▶ REQUIREMENT
Output every record exactly, and nothing more.

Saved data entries
....

(** [zzz] is not found: it is given and no URL. *)
Lemma resolve_not_found_only_witness :
  exists s, Some "zzz" = Some s /\ _is_url (Some s) = false.
Proof.
  destruct (resolve_not_found_only (fun j => j) quoted 7501
              (still_world sample_web sample_listing) tt (Some "zzz") eq_refl)
    as (s & Hs & Hurl & _).
  exists s. split; assumption.
Defined.

(** The directory service refuses the client: its error is raised. *)
Lemma resolve_directory_errors_propagate_witness :
  outcome (run (refusing_world sample_web) (resolve_sample (Some "foo")) tt)
  = inl (OtherError "unauthenticated")
  /\ trace (run (refusing_world sample_web) (resolve_sample (Some "foo")) tt)
     = [EvNewClient (inl (OtherError "unauthenticated"))].
Proof.
  assert ("foo" <> "") as Hne by discriminate.
  apply (proj1 (resolve_directory_errors_propagate (fun j => j) quoted 7501
                  (refusing_world sample_web) tt "foo" Hne eq_refl)
           (OtherError "unauthenticated") tt eq_refl).
Defined.

(** Nothing listens at [http://z]: the connection error is raised. *)
Lemma resolve_direct_url_failures_witness :
  outcome (run (still_world sample_web sample_listing)
               (resolve_sample (Some "http://z")) tt)
  = inl ConnectionError.
Proof.
  apply (proj1 (resolve_direct_url_failures (fun j => j) quoted 7501
                  (still_world sample_web sample_listing) tt "http://z" eq_refl)
           ConnectionError eq_refl).
Defined.

(** A local answer that is not JSON. *)
Lemma resolve_local_failures_raise_witness :
  outcome (run (still_world
                  (local_web {| status_code := 200; json := None |}) sample_listing)
               (resolve_sample None) tt)
  = inl JSONDecodeError.
Proof.
  apply (proj2 (resolve_local_failures_raise (fun j => j) quoted 7501
                  (still_world
                     (local_web {| status_code := 200; json := None |})
                     sample_listing) tt)
           {| status_code := 200; json := None |} eq_refl eq_refl).
Defined.

(** The instance [baz] is served by the broken server. *)
Lemma resolve_remote_failures_witness :
  outcome (run (still_world sample_web broken_listing)
               (resolve_sample (Some "baz")) tt)
  = inl (Exception
           "The server didn't process the request properly. Found {'detail': 'boom'}").
Proof.
  assert ("baz" <> "") as Hne by discriminate.
  assert ("http://y" <> "") as Haddr by discriminate.
  apply (proj1 (proj2 (resolve_remote_failures (fun j => j) quoted 7501
                  (still_world sample_web broken_listing) tt tt tt tt "baz" tt
                  {| project_id := "p1" |} broken_listing
                  {| Lightningapp.id := "c"; Lightningapp.name := "baz";
                     Lightningapp.status := {| Lightningapp.url := "http://y" |} |}
                  Hne eq_refl eq_refl eq_refl eq_refl eq_refl Haddr))
           {| status_code := 500; json := Some "{'detail': 'boom'}" |}
           "{'detail': 'boom'}");
    [reflexivity|discriminate|reflexivity].
Defined.

(** The local application is the result with no identifier. *)
Lemma resolve_absent_only_local_witness :
  exists resp,
    trace (run (counting_world
                  (local_web {| status_code := 200; json := Some "{}" |})
                  sample_listing)
               (resolve_sample None) 0)
    = [EvGet "http://localhost:7501/api/v1/commands" (inr resp)].
Proof.
  destruct (resolve_absent_only_local (fun j => j) quoted 7501
              (counting_world
                 (local_web {| status_code := 200; json := Some "{}" |})
                 sample_listing)
              0 (Some "http://localhost:7501", Some "{}") eq_refl)
    as (resp & body & _ & _ & _ & _ & Ht).
  exists resp. exact Ht.
Defined.

(** With no identifier and a refusing directory service, the error is that of the last call. *)
Lemma resolve_raises_only_witness :
  (exists ev,
      last (trace (run (refusing_world sample_web) (resolve_sample None) tt))
      = Some ev
      /\ raised_by ev = Some (OtherError "unauthenticated"))
  \/ OtherError "unauthenticated" = JSONDecodeError
  \/ (exists body,
        OtherError "unauthenticated"
        = Exception ("The server didn't process the request properly. Found " ++ body))
  \/ OtherError "unauthenticated"
     = Exception "The application is starting. Try in a few moments."
  \/ (exists names,
        None = None (A := string) /\
        OtherError "unauthenticated"
        = Exception ("Provide an application name, id or url with --app_id=X. Found "
                     ++ str_list quoted names)).
Proof.
  apply (resolve_raises_only (fun j => j) quoted 7501
           (refusing_world sample_web) tt None (OtherError "unauthenticated")).
  reflexivity.
Defined.

(** Three items, two of which come to the name [a]. *)
Lemma state_dict_size_witness :
  size (<["b" := 3]> (<["a" := 2]> (∅ : gmap string nat))) <= 3.
Proof.
  apply (proj1 (state_dict_size "m" 7 sample_state
                  (<["b" := 3]> (<["a" := 2]> ∅)) eq_refl)).
Defined.

(** The state of a module wrapped as [m]. *)
Lemma state_dict_strips_prefix_witness :
  ColossalAIStrategy.lightning_module_state_dict
    [("m.a", 1); ("m.b", 2)] [("m", 7)] (Some 7)
  = inr (list_to_map [("a", 1); ("b", 2)]).
Proof.
  apply (state_dict_strips_prefix "m" 7 [("a", 1); ("b", 2)]).
  - apply NoDup_cons. split.
    + intros [H|H]%elem_of_cons; [discriminate H|inversion H].
    + apply NoDup_singleton.
  - intros r [->|[->|H]%elem_of_cons]%elem_of_cons a b Heq; [| |inversion H].
    + destruct a as [|? [|? ?]]; discriminate Heq.
    + destruct a as [|? [|? ?]]; discriminate Heq.
Defined.

(** The prefix in the middle of a key. *)
Lemma state_dict_keys_witness :
  is_Some ((<["x.y" := 1]> (∅ : gmap string nat)) !! "x.y").
Proof.
  apply (proj1 (state_dict_keys "m" 7 [("x.m.y", 1)] (<["x.y" := 1]> ∅)
                  "x.m.y" 1 eq_refl ltac:(left))).
Defined.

....

▶ OUTPUT FOR THIS EXERCISE
(** [zzz] is not found: it is given and no URL. *)
Lemma resolve_not_found_only_witness :
  exists s, Some "zzz" = Some s /\ _is_url (Some s) = false.
Proof.
  destruct (resolve_not_found_only (fun j => j) quoted 7501
              (still_world sample_web sample_listing) tt (Some "zzz") eq_refl)
    as (s & Hs & Hurl & _).
  exists s. split; assumption.
Defined.

(** The directory service refuses the client: its error is raised. *)
Lemma resolve_directory_errors_propagate_witness :
  outcome (run (refusing_world sample_web) (resolve_sample (Some "foo")) tt)
  = inl (OtherError "unauthenticated")
  /\ trace (run (refusing_world sample_web) (resolve_sample (Some "foo")) tt)
     = [EvNewClient (inl (OtherError "unauthenticated"))].
Proof.
  assert ("foo" <> "") as Hne by discriminate.
  apply (proj1 (resolve_directory_errors_propagate (fun j => j) quoted 7501
                  (refusing_world sample_web) tt "foo" Hne eq_refl)
           (OtherError "unauthenticated") tt eq_refl).
Defined.

(** Nothing listens at [http://z]: the connection error is raised. *)
Lemma resolve_direct_url_failures_witness :
  outcome (run (still_world sample_web sample_listing)
               (resolve_sample (Some "http://z")) tt)
  = inl ConnectionError.
Proof.
  apply (proj1 (resolve_direct_url_failures (fun j => j) quoted 7501
                  (still_world sample_web sample_listing) tt "http://z" eq_refl)
           ConnectionError eq_refl).
Defined.

(** A local answer that is not JSON. *)
Lemma resolve_local_failures_raise_witness :
  outcome (run (still_world
                  (local_web {| status_code := 200; json := None |}) sample_listing)
               (resolve_sample None) tt)
  = inl JSONDecodeError.
Proof.
  apply (proj2 (resolve_local_failures_raise (fun j => j) quoted 7501
                  (still_world
                     (local_web {| status_code := 200; json := None |})
                     sample_listing) tt)
           {| status_code := 200; json := None |} eq_refl eq_refl).
Defined.

(** The instance [baz] is served by the broken server. *)
Lemma resolve_remote_failures_witness :
  outcome (run (still_world sample_web broken_listing)
               (resolve_sample (Some "baz")) tt)
  = inl (Exception
           "The server didn't process the request properly. Found {'detail': 'boom'}").
Proof.
  assert ("baz" <> "") as Hne by discriminate.
  assert ("http://y" <> "") as Haddr by discriminate.
  apply (proj1 (proj2 (resolve_remote_failures (fun j => j) quoted 7501
                  (still_world sample_web broken_listing) tt tt tt tt "baz" tt
                  {| project_id := "p1" |} broken_listing
                  {| Lightningapp.id := "c"; Lightningapp.name := "baz";
                     Lightningapp.status := {| Lightningapp.url := "http://y" |} |}
                  Hne eq_refl eq_refl eq_refl eq_refl eq_refl Haddr))
           {| status_code := 500; json := Some "{'detail': 'boom'}" |}
           "{'detail': 'boom'}");
    [reflexivity|discriminate|reflexivity].
Defined.

(** The local application is the result with no identifier. *)
Lemma resolve_absent_only_local_witness :
  exists resp,
    trace (run (counting_world
                  (local_web {| status_code := 200; json := Some "{}" |})
                  sample_listing)
               (resolve_sample None) 0)
    = [EvGet "http://localhost:7501/api/v1/commands" (inr resp)].
Proof.
  destruct (resolve_absent_only_local (fun j => j) quoted 7501
              (counting_world
                 (local_web {| status_code := 200; json := Some "{}" |})
                 sample_listing)
              0 (Some "http://localhost:7501", Some "{}") eq_refl)
    as (resp & body & _ & _ & _ & _ & Ht).
  exists resp. exact Ht.
Defined.

(** With no identifier and a refusing directory service, the error is that of the last call. *)
Lemma resolve_raises_only_witness :
  (exists ev,
      last (trace (run (refusing_world sample_web) (resolve_sample None) tt))
      = Some ev
      /\ raised_by ev = Some (OtherError "unauthenticated"))
  \/ OtherError "unauthenticated" = JSONDecodeError
  \/ (exists body,
        OtherError "unauthenticated"
        = Exception ("The server didn't process the request properly. Found " ++ body))
  \/ OtherError "unauthenticated"
     = Exception "The application is starting. Try in a few moments."
  \/ (exists names,
        None = None (A := string) /\
        OtherError "unauthenticated"
        = Exception ("Provide an application name, id or url with --app_id=X. Found "
                     ++ str_list quoted names)).
Proof.
  apply (resolve_raises_only (fun j => j) quoted 7501
           (refusing_world sample_web) tt None (OtherError "unauthenticated")).
  reflexivity.
Defined.

(** Three items, two of which come to the name [a]. *)
Lemma state_dict_size_witness :
  size (<["b" := 3]> (<["a" := 2]> (∅ : gmap string nat))) <= 3.
Proof.
  apply (proj1 (state_dict_size "m" 7 sample_state
                  (<["b" := 3]> (<["a" := 2]> ∅)) eq_refl)).
Defined.

(** The state of a module wrapped as [m]. *)
Lemma state_dict_strips_prefix_witness :
  ColossalAIStrategy.lightning_module_state_dict
    [("m.a", 1); ("m.b", 2)] [("m", 7)] (Some 7)
  = inr (list_to_map [("a", 1); ("b", 2)]).
Proof.
  apply (state_dict_strips_prefix "m" 7 [("a", 1); ("b", 2)]).
  - apply NoDup_cons. split.
    + intros [H|H]%elem_of_cons; [discriminate H|inversion H].
    + apply NoDup_singleton.
  - intros r [->|[->|H]%elem_of_cons]%elem_of_cons a b Heq; [| |inversion H].
    + destruct a as [|? [|? ?]]; discriminate Heq.
    + destruct a as [|? [|? ?]]; discriminate Heq.
Defined.

(** The prefix in the middle of a key. *)
Lemma state_dict_keys_witness :
  is_Some ((<["x.y" := 1]> (∅ : gmap string nat)) !! "x.y").
Proof.
  apply (proj1 (state_dict_keys "m" 7 [("x.m.y", 1)] (<["x.y" := 1]> ∅)
                  "x.m.y" 1 eq_refl ltac:(left))).
Defined.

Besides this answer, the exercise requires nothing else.